We arrived at the courthouse at about 8 o'clock. When we went through the security checkpoint, I heard "good morning, Rose!" and noticed several sheriffs recognizing Rose and greeting her warmly by name.

We went to the clerk's office on the first floor, trying to find out where her court was. Several people were ahead of us. While waiting, we started to look for the information posted on the information board, where various cases were listed. A gentleman, who saw we were at a loss, kindly asked us if he could help. After talking to Rose, he told us we should check out Court No. 4 on the second floor because Court 4 deals with the restraining orders. We took the elevator to the second floor and found Court 4. The sheriff who stood next to the door confirmed that Rose was on the list.

After reading the court's information, I told Rose that the judge for the court is Eric Johnson. Rose immediately started to read about Eric on her phone while waiting. She told me she needed to learn about the judge to prepare for court.

While waiting, I met Robert and Scott, who were advocates for the homeless.

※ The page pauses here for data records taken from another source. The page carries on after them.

(* ===== verification/NextIp.v ===== *)
(** * Addresses handed out: next available and specific

    [_pick_next_available_ip], [preview_next_ip], [allocate_next_ip] and
    [create_address] of [backend/app/api/v1/ipam/router.py], with the refusals
    and the taking of a row of
    [backend/app/services/ipam/address_create_rules.py].  The requests name no
    zone and no alias, and carry [force]; a body is the one the schema has
    validated.  The name of the new address has to be one its forward zone can
    publish (the strict [_sync_dns_record]); the DNS records and queued
    operations that follow, MAC history, audit rows and the reservation that a
    [static_dhcp] address gets are not modelled.

    An address row is named by its subnet and address, which are unique.
    [random.shuffle], [secrets.randbits], the [idna] codec and what PostgreSQL
    stores are arguments. *)
From S2P Require Import Prelude PyStr IpNet Ipam Permissions Mac DnsNames BindCheckNames SubnetBoundary Utilization AddressSets.

Module NextIp.
Import Ipam.
Import Utilization(_update_utilization, _update_block_utilization, set_allocated, count_of, block_recount_counts).
Import AddressSets(addr_text, WritableSetRanges, ranges_contain, any_range, load_writable_set_ranges, user_can_write_ip).
Local Open Scope Z_scope.

(** A range of a live DHCP scope; [p_subnet] is the subnet of the scope. *)
Record DHCPPool := mkPool { p_subnet : str; pool_type : str; start_ip : IPAddr; end_ip : IPAddr }.

(** The forward zones: the [dns_zone_id] of the subnets and of the blocks that
    do not inherit it and of every space, read as an id if it is one; and the
    names of the live zones. *)
Record Bindings := mkBindings {
  subnet_zone : gmap str (option str); block_zone : gmap str (option str); space_zone : gmap str (option str);
  zone_name : gmap str str }.

(** [row_links]: rows whose [static_assignment_id] is set; [back_links]: rows a
    [DHCPStaticAssignment] points at; [policy]: [ipv6_allocation_policy]. *)
Record World := mkWorld {
  w_db : Db; pools : list DHCPPool; row_links : gset (str * IPAddr); back_links : gset (str * IPAddr);
  policy : gmap str str; w_sets : list AddressSets.AddressSet; w_dns : Bindings }.

Definition with_db (w : World) (db : Db) : World :=
  mkWorld db (pools w) (row_links w) (back_links w) (policy w) (w_sets w) (w_dns w).

Inductive AddressError :=
| SubnetMissing
| TokenScope
| NoWrite
| Multicast
| NeedsMac
| BadStrategy
| NoneAvailable
| NotWritable
| Linked
| BadAddress
| NotInSubnet
| BoundaryAddress
| AlreadyAllocated
| Unstorable
| Unpublishable
| NameUnfit
| StoreFails.

Definition address_status (e : AddressError) : Z :=
  match e with
  | SubnetMissing => 404
  | TokenScope | NoWrite | NotWritable => 403
  | Multicast | NeedsMac | BadStrategy | BadAddress | NotInSubnet | Unstorable | Unpublishable | NameUnfit => 422
  | NoneAvailable | Linked | BoundaryAddress | AlreadyAllocated => 409
  | StoreFails => 500
  end.

(** ** What is free *)
Definition _load_dynamic_pool_ranges (w : World) (subnet_id : str) : list (Z * Z) :=
  map (λ p, if ip (end_ip p) <? ip (start_ip p) then (ip (end_ip p), ip (start_ip p)) else (ip (start_ip p), ip (end_ip p)))
    (List.filter (λ p, bool_decide (p_subnet p = subnet_id) && bool_decide (pool_type p = "dynamic")) (pools w)).

Definition _ip_int_in_dynamic_pool (ip_int : Z) (ranges : list (Z * Z)) : bool :=
  existsb (λ '(s, e), (s <=? ip_int) && (ip_int <=? e)) ranges.

Definition row_key (r : IPAddress) : str * IPAddr := (i_subnet r, i_address r).

Definition holds_address (w : World) (r : IPAddress) : bool :=
  negb (bool_decide (i_status r = "available")) || bool_decide (row_key r ∈ row_links w).

Definition used_addresses (w : World) (subnet_id : str) : list IPAddr :=
  map i_address (List.filter (holds_address w) (rows_of (w_db w) subnet_id)).
(* ===== verification/SoftDelete.v ===== *)
(** * Soft delete and restore

    [backend/app/services/soft_delete.py]: the cascade that moves a row and
    everything below it to the Trash under one batch, the conflict rules of a
    restore and the restore of a batch; [orphan_record_owners] of
    [backend/app/services/ipam/orphan_aliases.py] and
    [_assert_no_overlapping_group_cidr] of [backend/app/api/v1/dhcp/scopes.py].

    The soft-deletable tables are one list of rows here, in query order, each
    row with its three Trash columns and its data; ids are unique over all of
    them (they are UUIDs).  Labels and messages are not modelled: a conflict
    carries the row and the rows its message names.  The zone locks a restore
    takes have no effect on the rows.  The overlap rules are the ones of
    [TreeCreate], on the blocks and subnets of the table. *)
From S2P Require Import Prelude PyStr IpNet Ipam TreeCreate.

Module SoftDelete.
Import IpNet.
Import TreeCreate(CreateError, OverlapsSubnet, OverlapsBlock, ContainedIn, BlockExists, MixedFamilies).
Local Open Scope Z_scope.

(** ** Rows *)
Record RecordData := mkRecord {
  zone_id : str; d_name : str; record_type : str; d_value : str; view_id : option str;
  priority : option Z; weight : option Z; port : option Z;
  auto_generated : bool; ip_address_id : option str }.

Inductive Data :=
| IPSpace (name : str)
| IPBlock (space : str) (parent : option str) (network : IPNetwork)
| Subnet (space block : str) (network : IPNetwork)
| DNSZone (group : str) (view : option str) (name : str)
| DNSRecord (d : RecordData)
| DHCPScope (group subnet : str) (is_active : bool)
| Customer (name : str)
| OverlayNetwork (name : str) (customer : option str)
| NetworkService (name : str) (customer : option str)
| DHCPPool (scope : str)
| DHCPStaticAssignment (scope mac : str).

(** The columns of [SoftDeleteMixin]. *)
Record Stamp := mkStamp { deleted_at : option Z; deleted_by_user_id : option str; deletion_batch_id : option str }.

Definition no_stamp : Stamp := mkStamp None None None.

Record Row := mkRow { r_id : str; r_stamp : Stamp; r_data : Data }.

(** An IP address: what the record rules read of it. *)
Record Address := mkAddress { a_id : str; a_subnet : str; a_status : str }.

Record Db := mkDb { rows : list Row; addresses : list Address }.

#[export] Instance RecordData_eq_dec : EqDecision RecordData.
Proof. solve_decision. Defined.
#[export] Instance Data_eq_dec : EqDecision Data.
Proof. solve_decision. Defined.
#[export] Instance Stamp_eq_dec : EqDecision Stamp.
Proof. solve_decision. Defined.
#[export] Instance Row_eq_dec : EqDecision Row.
Proof. solve_decision. Defined.

Definition _resource_type (r : Row) : str :=
  match r_data r with
  | IPSpace _ => "ip_space"
  | IPBlock _ _ _ => "ip_block"
  | Subnet _ _ _ => "subnet"
  | DNSZone _ _ _ => "dns_zone"
  | DNSRecord _ => "dns_record"
  | DHCPScope _ _ _ => "dhcp_scope"
  | Customer _ => "customer"
  | OverlayNetwork _ _ => "overlay_network"
  | NetworkService _ _ => "network_service"
  | DHCPPool _ => "dhcp_pool"
  | DHCPStaticAssignment _ _ => "dhcp_static_assignment"
  end.

(** The order in which [TYPE_TO_MODEL] is swept. *)
Definition TYPE_TO_MODEL : list str :=
  ["ip_space"; "ip_block"; "subnet"; "dns_zone"; "dns_record"; "dhcp_scope"; "customer";
   "overlay_network"; "network_service"; "dhcp_pool"; "dhcp_static_assignment"]%list.

Definition live (r : Row) : bool := bool_decide (deleted_at (r_stamp r) = None).
Definition in_batch (batch_id : str) (r : Row) : bool := bool_decide (deletion_batch_id (r_stamp r) = Some batch_id).

Definition set_stamp (s : Stamp) (r : Row) : Row := mkRow (r_id r) s (r_data r).
Definition update_rows (f : Row → Row) (db : Db) : Db := mkDb (map f (rows db)) (addresses db).
Lemma rewrite_at_step key rule d : NoDup (map fst d) →
  match dget key d with Some v => dset key (rewrite_option rule v) d | None => d end = map (rewrite_at key rule) d.
Proof.
  induction d as [|[k w] d IH]; [done|]. simpl. intros [Hk Hd]%NoDup_cons.
  unfold rewrite_at at 1. simpl. rewrite (bool_decide_ext (k = key) (key = k)) by done.
  case_bool_decide as E.
  - subst k. f_equal. symmetry. rewrite <- (map_id d) at 2. apply map_ext_in. intros [k v] Hin%list_elem_of_In.
    unfold rewrite_at. simpl. rewrite bool_decide_false; [done|]. intros ->. destruct Hk.
    by apply list_elem_of_fmap_2' with (x := (key, v)).
  - rewrite <- IH by done. by destruct (dget key d).
Qed.

Lemma canonical_map d : NoDup (map fst d) → canonical d = map canonical_item d.
Proof.
  intros Hd. unfold canonical_domain_options, _FQDN_OPTION_RULES. cbn [foldl].
  rewrite (rewrite_at_step "domain-name") by done.
  rewrite (rewrite_at_step "domain-search") by (by rewrite rewrite_at_keys).
  rewrite (rewrite_at_step "opt-15") by (by rewrite !rewrite_at_keys).
  rewrite (rewrite_at_step "opt-119") by (by rewrite !rewrite_at_keys).
  rewrite !map_map. apply map_ext. intros [k v].
  unfold rewrite_at, canonical_item, _FQDN_OPTION_RULES. simpl. repeat case_bool_decide; by subst.
Qed.

Lemma canonical_keys d : NoDup (map fst d) → map fst (canonical d) = map fst d.
Proof. intros Hd. rewrite canonical_map, map_map by done. by apply map_ext. Qed.

(** A rewritten value is canonical and passes the check it is gated by. *)
Lemma rewrite_option_spec rule v : rewrite_option rule v = v ∨
  (rewrite_option rule v = _canonical_fqdn idna_encode v ∧ run_check idna_encode rule (_canonical_fqdn idna_encode v) = Ok tt).
Proof.
  unfold DhcpOptions.rewrite_option. destruct (_is_unset v); [by left|]. destruct (py_eq _ _ _); [by left|].
  destruct (run_check _ _ _) as [[]|] eqn:E; [by right|by left].
Qed.

Lemma rewrite_option_idem rule v : rewrite_option rule (rewrite_option rule v) = rewrite_option rule v.
Proof.
  destruct (rewrite_option_spec rule v) as [E|[E _]]; [by rewrite !E|]. rewrite E.
  destruct (rewrite_option_spec rule (_canonical_fqdn idna_encode v)) as [E'|[E' _]]; [done|].
  by rewrite E', canonical_fqdn_idem.
Qed.

Lemma rewrite_option_check rule v : run_check idna_encode rule v = Ok tt → run_check idna_encode rule (rewrite_option rule v) = Ok tt.
Proof. by destruct (rewrite_option_spec rule v) as [-> | [-> ?]]. Qed.

Lemma py_eq_str s v : py_eq float_is (JStr s) v = true → v = JStr s.
Proof. destruct v; simpl; try done. by intros ->%bool_decide_eq_true. Qed.
(** Spelt without what only [int] takes. *)
Definition plain_integer (data : str) : bool :=
  negb (contains "_" data) && negb (contains "+" data) && forallb (λ c, negb (is_space c)) data.

(** The type of an option's value in a daemon. *)
Definition option_type (v : version) (key : str) : option value_check :=
  match dget key (table v) with
  | Some c => Some c
  | None => d ← _RAW_CODE key; kind ← zget (int_digits d) _KEA_VENDOR_OPTION_DEFS; Some (_raw_code_check kind)
  end.

Section typing.
Context (idna_encode : str → option str).
Hypothesis idna_comma : ∀ l a, idna_encode l = Some a → contains "," l = false.

Lemma scalar_text v x : _scalar v = Ok x → data_text v = py_str x.
Proof. destruct v as [| | | | |[|y [|]]| |]; simpl; try done; by intros [= <-]. Qed.

Lemma int_of_str_strip s : int_of_str (strip is_space s) = int_of_str s.
Proof. unfold int_of_str. by rewrite strip_idem. Qed.

Lemma plain_digits acc b s z : contains "_" s = false → digits_int acc b s = Some z →
  forallb is_digit s = true ∧ (b = true ∨ s ≠ []) ∧ z = foldl (λ n c, 10 * n + Z.of_nat (ord c - 48))%Z acc s.
Proof.
  revert acc b. induction s as [|c s IH]; intros acc b Hu Hd; simpl in *.
  - destruct b; [|done]. injection Hd as ->. split_and!; [done|by left|done].
  - apply orb_false_iff in Hu as [Hc Hu]. rewrite Hc in Hd. destruct (is_digit c); [|done].
    destruct (IH _ _ Hu Hd) as (-> & _ & ->). split_and!; [done|by right|done].
Qed.

Lemma kea_reads_plain s n : plain_integer s = true → int_of_str s = Some n → kea_integer s = Some n.
Proof.
  unfold plain_integer, int_of_str. rewrite !andb_true_iff, !negb_true_iff. intros [[Hu Hp] Hb] Hs.
  rewrite strip_none in Hs by (by apply (forallb_impl (λ c, negb (is_space c))), Hb).
  assert (Hnat : ∀ d z, contains "_" d = false → digits_int 0 false d = Some z →
    (if forallb is_digit d && negb (bool_decide (d = [])) then Some (decimal d) else None) = Some z).
  { intros d z Hd Hz. destruct (plain_digits _ _ _ _ Hd Hz) as (-> & [?|Hn] & ->); [done|]. by rewrite bool_decide_false. }
  destruct s as [|c s]; [done|]. unfold kea_integer. simpl in Hu. pose proof Hu as [_ Hu']%orb_false_iff.
  destruct (chr_is "-" c) eqn:Em.
  - apply chr_is_true in Em as ->. apply fmap_Some in Hs as (z & Hz & ->). simpl. by rewrite (Hnat s z).
  - assert (chr_is "+" c = false) as Hplus by (simpl in Hp; by apply orb_false_iff in Hp as [? _]). rewrite Hplus in Hs.
    transitivity (if forallb is_digit (c :: s) && negb (bool_decide (c :: s = [])) then Some (decimal (c :: s)) else None);
      [|by apply Hnat]. apply chr_is_false in Em. by destruct c as [[] [] [] [] [] [] [] []].
Qed.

They were homeless themselves at one point and just wanted to support Rose. They have known Rose for about three years. They told me that I could get all of the public records about Rose at the clerk's office for a small fee. I was thrilled to hear that because I had tried to get it for six months without much success.

Because of the Covid-19 pandemic, we were not allowed in the courtroom. The sheriff called Rose at 10 o'clock. Rose went into the courtroom, and the sheriff closed the door behind her. We (Robert, Scott, and myself) were not allowed to enter the courtroom to support Rose. We could not even look into the courthouse. I could imagine only a terrifying scene, Rose, an old, small, and weak homeless lady, wearing dirty clothes and alone in a courtroom facing her accusers, two tall, well-dressed professional women in front of a judge. She had trouble hearing, could not understand the order from the judge or the arguments from her accusor's attorney.

When Rose came out, she told us that the judge issued an order of "continue" and could not tell us any more about the case. I had no idea what it means. I found out by examing the court record that I obtained from the clerk's office a few days later that a new court date is set for June 8, and the judge will hear the case then. I have also learned that the facts do not support the molestation charge. The church and the school used this because it is easier to get a restraining order, counting that homeless people often do not show up in court and do not know their rights.

The homeless problem is getting worse every day. Should we treat them with respect as fellow human beings or like garbage throwing them into a landfill? What will you do?